**WHAT YOU SHOULD DO:** Would you go through the records below and copy each line with the string "posted"?

Records from a data source:
============

(* ===== verification/ClientProps.v ===== *)
(** * ClientProps: what a sender learns

    The promise of a send, its time outs, and the ways the answer of [send],
    [send_recv] and [ping] can differ from what happened. *)

From S2P Require Import Prelude Types Header Operations DataCache DataCacheFacts DataQueue.
From S2P Require Import ClientSession ClientSystem ClientSystemFacts.

Section props.
Context {B : Type} `{FlatBuffer B, !FlatBufferLaws B}.
Context (host : byte_order) (m_bound_funcs : gmap Z bool).
Abbreviation client_session := (client_session (B := B)).
Abbreviation client_sys := (client_sys (B := B)).
Implicit Types (s : client_session) (t : client_sys).
Abbreviation handle := (client_handle host m_bound_funcs).

(** ** A promise kept *)

(** The promises that are true are all in [P]. *)
Definition true_within (P : nat → Prop) s : Prop :=
  ∀ q, live s !! q = Some (Some true) → P q.

Lemma pres_within_cache {A} P (m : act (data_cache B) cache_effect A) :
  pres (true_within P) (on_cache m).
Proof.
  intros s a s' es. unfold on_cache. destruct (m (m_cache s)); try done. by intros [= <- <- <-].
Qed.

Lemma within_close_session P : pres (true_within P) close_session.
Proof. unfold close_session, kthis. by solve_pres. Qed.
Lemma within_handle_send P d : pres (true_within P) (handle_send host d).
Proof. unfold handle_send, write, kthis. by solve_pres. Qed.
Lemma within_handle_ping P : pres (true_within P) handle_ping.
Proof. unfold handle_ping, kthis. by solve_pres. Qed.
Lemma within_on_read P clock ec : pres (true_within P) (on_read host m_bound_funcs clock ec).
Proof.
  unfold on_read, handle_message, read, kthis.
  solve_pres; try done; first [apply pres_within_cache|apply within_close_session].
Qed.
Lemma within_control P kind : pres (true_within P) (on_control_callback kind).
Proof. unfold on_control_callback. by solve_pres. Qed.
Lemma within_post_send P id rid data : pres (true_within P) (post_send id rid data).
Proof.
  intros s a s' es. unfold post_send, kthis. run_act. intros [= <- <- <-] Hw q.
  simpl. rewrite lookup_insert_Some. intros [[_ [=]]|[_ Hq]]. by apply Hw.
Qed.
Lemma within_send_done P p : pres (true_within P) (send_done p).
Proof.
  intros s a s' es. unfold send_done, kthis. run_act. intros [= <- <- <-] Hw q.
  simpl. rewrite lookup_delete_Some. intros [_ Hq]. by apply Hw.
Qed.
Lemma within_send_recv_done P l b : pres (true_within P) (send_recv_done l b).
Proof. apply pres_within_cache. Qed.

Definition written t : nat → Prop := λ q, q ∈ result_callback <$> sent t.

Lemma deliver_within {A} (m : act client_session client_effect A) s p t t' :
  pres (true_within (written t)) m → true_within (written t) s →
  deliver m s p t (λ _, sent t) = Some t' → true_within (written t') (cl t').
Proof.
  unfold deliver. destruct (m s) as [a s' es| |] eqn:E; try done. intros Hm Hw [= <-].
  unfold written. simpl. by eapply (Hm _ _ _ _ E).
Qed.

Lemma within_write t ec t' :
  client_inv host t → (0 < p_write (pend t))%nat →
  true_within (written t) (cl t) → handle t (ce_write ec) = Some t' →
  true_within (written t') (cl t').
Proof.
  intros [[C1 C2 C3 C4 C5 C6 C7 C8] _ _ _ _] Hpos Hw. simpl.
  destruct (entries (cl t)) as [|d ds] eqn:Eq; [lia|].
  destruct (ec_bool ec || m_close (cl t) || m_close_received (cl t) || m_read_error (cl t)) eqn:Eb;
    unfold deliver.
  - rewrite client_on_write_error by done. set (s1 := set_m_write_error true _).
    assert (true_within (written t) s1) as Hw1.
    { intros q. unfold s1. cbn [live set_m_write_error set_live].
      rewrite queue_clear_lookup. case_decide; [by intros [=]|apply Hw]. }
    destruct (close_session s1) as [a s' es| |] eqn:E; try done. intros [= <-].
    pose proof (within_close_session _ _ _ _ _ E Hw1) as Hw'.
    intros q Hq. apply Hw' in Hq. unfold written in *. cbn [sent cl] in *.
    destruct (m_write_error s'); [done|]. rewrite fmap_app. apply elem_of_app. by left.
  - erewrite client_on_write_next by done. intros [= <-].
    assert (m_write_error (cl t) = false) as Ew by (destruct (m_write_error (cl t)); naive_solver).
    intros q. unfold written. simpl. rewrite Ew, set_value_lookup, fmap_app, elem_of_app.
    case_decide as Hd.
    + intros _. right. destruct Hd as [<- _]. simpl. set_solver.
    + intros Hq. left. by apply Hw.
Qed.

(** C38. A promise set to true means the message was written: the send it
    belongs to completed its [async_write]. *)
Theorem send_true_written es t q :
  client_steps host m_bound_funcs client_sys_init es t →
  live (cl t) !! q = Some (Some true) →
  ∃ d, d ∈ sent t ∧ result_callback d = q.
Proof.
  intros Hr Hq. assert (true_within (written t) (cl t)) as Hw.
  { clear Hq. remember client_sys_init as t0 eqn:E0.
    induction Hr as [t|t es t1 e t2 Hr IH [He Hh]]; subst; [intros q'; simpl; by rewrite lookup_empty|].
    specialize (IH eq_refl). destruct (client_steps_inv _ _ _ _ Hr) as [Hinv _].
    destruct e as [clock ec msg|ec|kind|ec|ec| | | |id rid data|q'|now valid|rid|l| |]; simpl in He.
    2: { apply Nat.ltb_lt in He. by eapply within_write. }
    5: { simpl in Hh. destruct (posted (pend t1)); [done|].
         by eapply deliver_within, Hh; [apply within_handle_send|]. }
    all: eapply deliver_within, Hh; [|exact IH]; clear Hh He IH Hinv Hr.
    all: auto using within_on_read, within_control, within_handle_ping, within_close_session,
      within_post_send, within_send_done, pres_within_cache, within_send_recv_done, pres_ret.
    all: first [unfold on_ping|unfold ping_post|unfold ping_lock]; by solve_pres. }
  apply Hw in Hq. unfold written in Hq. apply list_elem_of_fmap in Hq as (d & -> & Hd). eauto.
Qed.

(** ** Time outs *)

(** [send_recv] doubles the response time out to bound the life of its
    cache entry: the call is defined exactly for time outs whose double is a
    64-bit count, so never for [duration::max()], the default of
    [client_timeout]. *)
Theorem send_recv_defined now response_timeout id data s :
  cache_wf (m_cache s) → dc_id_counter (m_cache s) + 1 < 2 ^ 64 →
  (send_recv now response_timeout id data s = Undefined ↔
     ¬ (i64_min ≤ response_timeout * 2 ≤ i64_max)) ∧
  send_recv now (ct_response_timeout client_timeout_default) id data s = Undefined.
Proof.
  intros Hw Hc. split; [|done]. unfold send_recv, duration_mul.
  destruct (i64_checked (response_timeout * 2)) as [valid|] eqn:E.
  - apply i64_checked_Some in E as [-> Hr]. split; [|done].
    unfold on_cache. run_act.
    destruct (cache_queue_total now (response_timeout * 2) _ Hw Hc) as (rid & c & es & -> & _).
    case_decide; simpl; [done|]. unfold post_send, kthis. by run_act.
  - apply i64_checked_None in E. split; [intros _; lia|done].
Qed.
End props.

(** ** Concrete clients *)

Module ClientDemo.
Definition drive (es : list (client_event (B := list byte))) : client_sys (B := list byte) :=
  default client_sys_init (client_run little_endian {[5 := true]} client_sys_init es).
Definition response (id rid : Z) (body : list byte) : client_event (B := list byte) :=
  ce_read (λ _, 0) ec_success (header_bytes little_endian (new_io_header id rid) ++ body).
(** Two sends, the first one being written. *)
Definition two_sends : list (client_event (B := list byte)) :=
  [ce_user_send 7 0 [x61]; ce_user_send 7 0 [x62]; ce_run_send; ce_run_send].
(** A [send_recv] up to the wait for its response. *)
Definition awaiting : list (client_event (B := list byte)) :=
  [ce_user_queue 0 1000; ce_user_send 7 1 [x61]; ce_run_send; ce_write ec_success;
   ce_user_sent 0; ce_user_wait 1].
End ClientDemo.

Import ClientDemo.

Lemma client_session_discipline_witness :
  let t := drive (awaiting ++ [response 7 1 [x62]]) in
  safe client_enabled (client_handle little_endian {[5 := true]}) t ∧
  p_read (pend t) = (if m_read_error (cl t) then 0 else 1)%nat ∧
  (p_write (pend t) ≤ 1)%nat ∧ (p_ping (pend t) ≤ 1)%nat ∧ (closes (pend t) ≤ 1)%nat ∧
  (length (entries (cl t)) ≤ config.queue_send_max)%nat.
Proof.
  apply (client_session_discipline little_endian {[5 := true]} (awaiting ++ [response 7 1 [x62]])).
  apply run_steps. vm_compute. reflexivity.
Defined.

Lemma client_session_fifo_witness :
  let t := drive two_sends in
  length (wire (pend t)) = 1%nat ∧ length (accepted t) = 2%nat ∧
  wire (pend t) `prefix_of` (send_message little_endian <$> accepted t) ∧
  (m_write_error (cl t) = false →
     accepted t = sent t ++ entries (cl t) ∧
     wire (pend t) = send_message little_endian <$> sent t ++ take 1 (entries (cl t))).
Proof.
  split; [vm_compute; reflexivity|]. split; [vm_compute; reflexivity|].
  apply (client_session_fifo little_endian {[5 := true]} two_sends).
  apply run_steps. vm_compute. reflexivity.
Defined.

Lemma send_true_written_witness :
  let t := drive (two_sends ++ [ce_write ec_success]) in
  ∃ d, d ∈ sent t ∧ result_callback d = 0%nat.
Proof.
  apply (send_true_written little_endian {[5 := true]} (two_sends ++ [ce_write ec_success]));
    [apply run_steps; vm_compute; reflexivity|vm_compute; reflexivity].
Defined.

Lemma send_recv_defined_witness :
  send_recv 0 duration_max 7 [x61] (new_client_session (B := list byte)) = Undefined.
Proof.
  apply (send_recv_defined 0 duration_max 7 [x61] new_client_session);
    [apply new_data_cache_wf|reflexivity].
Defined.

(** [send] can report success for a message that was never written: when
    the connection breaks, [on_write] sets the promises of the queued sends to
    false, and [send] only looks whether the promise has a value. *)
Theorem send_reports_dropped :
  ∃ t, client_steps little_endian {[5 := true]} client_sys_init (two_sends ++ [ce_write ec_failure]) t ∧
    sent t = [] ∧ live (cl t) !! 1%nat = Some (Some false) ∧
    ∃ s', send_done 1 (cl t) = Done true s' [].
Proof.
  exists (drive (two_sends ++ [ce_write ec_failure])).
  split; [apply run_steps; vm_compute; reflexivity|].
  split; [vm_compute; reflexivity|]. split; [vm_compute; reflexivity|].
  eexists. vm_compute. reflexivity.
Qed.

(** [send_recv] reports success with an empty response when the connection
    breaks while it waits: clearing the cache marks the rows as received. *)
Theorem send_recv_broken_connection :
  ∃ t, client_steps little_endian {[5 := true]} client_sys_init
         (awaiting ++ [ce_read (λ _, 0) ec_failure []]) t ∧
    ∃ s', send_recv_waited 0 (cl t) = Done None (cl t) [] ∧
      send_recv_done 0 [] (cl t) = Done [] s' [].
Proof.
  exists (drive (awaiting ++ [ce_read (λ _, 0) ec_failure []])).
  split; [apply run_steps; vm_compute; reflexivity|].
  eexists. split; vm_compute; reflexivity.
Qed.

(** [ping] can report failure although the pong arrived: the ping is posted
    before [m_pong] is reset under the lock, and a pong received in between is
    forgotten. *)
Theorem ping_loses_pong :
  ∃ t, client_steps little_endian {[5 := true]} client_sys_init
         [ce_user_ping; ce_run_ping; ce_ping ec_success; ce_control frame_pong; ce_user_ping_lock] t ∧
    ping_result (cl t) = false.
Proof.
  exists (drive [ce_user_ping; ce_run_ping; ce_ping ec_success; ce_control frame_pong;
                 ce_user_ping_lock]).
  split; [apply run_steps; vm_compute; reflexivity|reflexivity].
Qed.

(** The routes of [handle_message_routes] on a concrete client: the answer to a
    [send_recv] on id 5 goes to the broadcast handler bound to 5. *)
Lemma handle_message_routes_witness :
  let s := set_m_read_buffer (header_bytes little_endian (new_io_header 5 1) ++ [x62])
             (cl (drive awaiting)) in
  ∃ s' es, handle_message little_endian {[5 := true]} s s = Done tt s' es ∧
    m_cache s' = m_cache s ∧ es = [eff_broadcast 5 [x62]].
Proof.
  intros s. destruct (handle_message_routes little_endian {[5 := true]} s) as (s' & es & E & H).
  - assert (client_inv little_endian (drive awaiting)) as Hi.
    { apply (client_steps_inv little_endian {[5 := true]} awaiting (drive awaiting)), run_steps.
      vm_compute. reflexivity. }
    apply (c_cache _ _ _ _ (k_core _ _ Hi)).
  - exists s', es. split; [exact E|]. vm_compute in H. exact H.
Defined.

============

**ANSWER SPACE:**
    5: { simpl in Hh. destruct (posted (pend t1)); [done|].
(** [ping] can report failure although the pong arrived: the ping is posted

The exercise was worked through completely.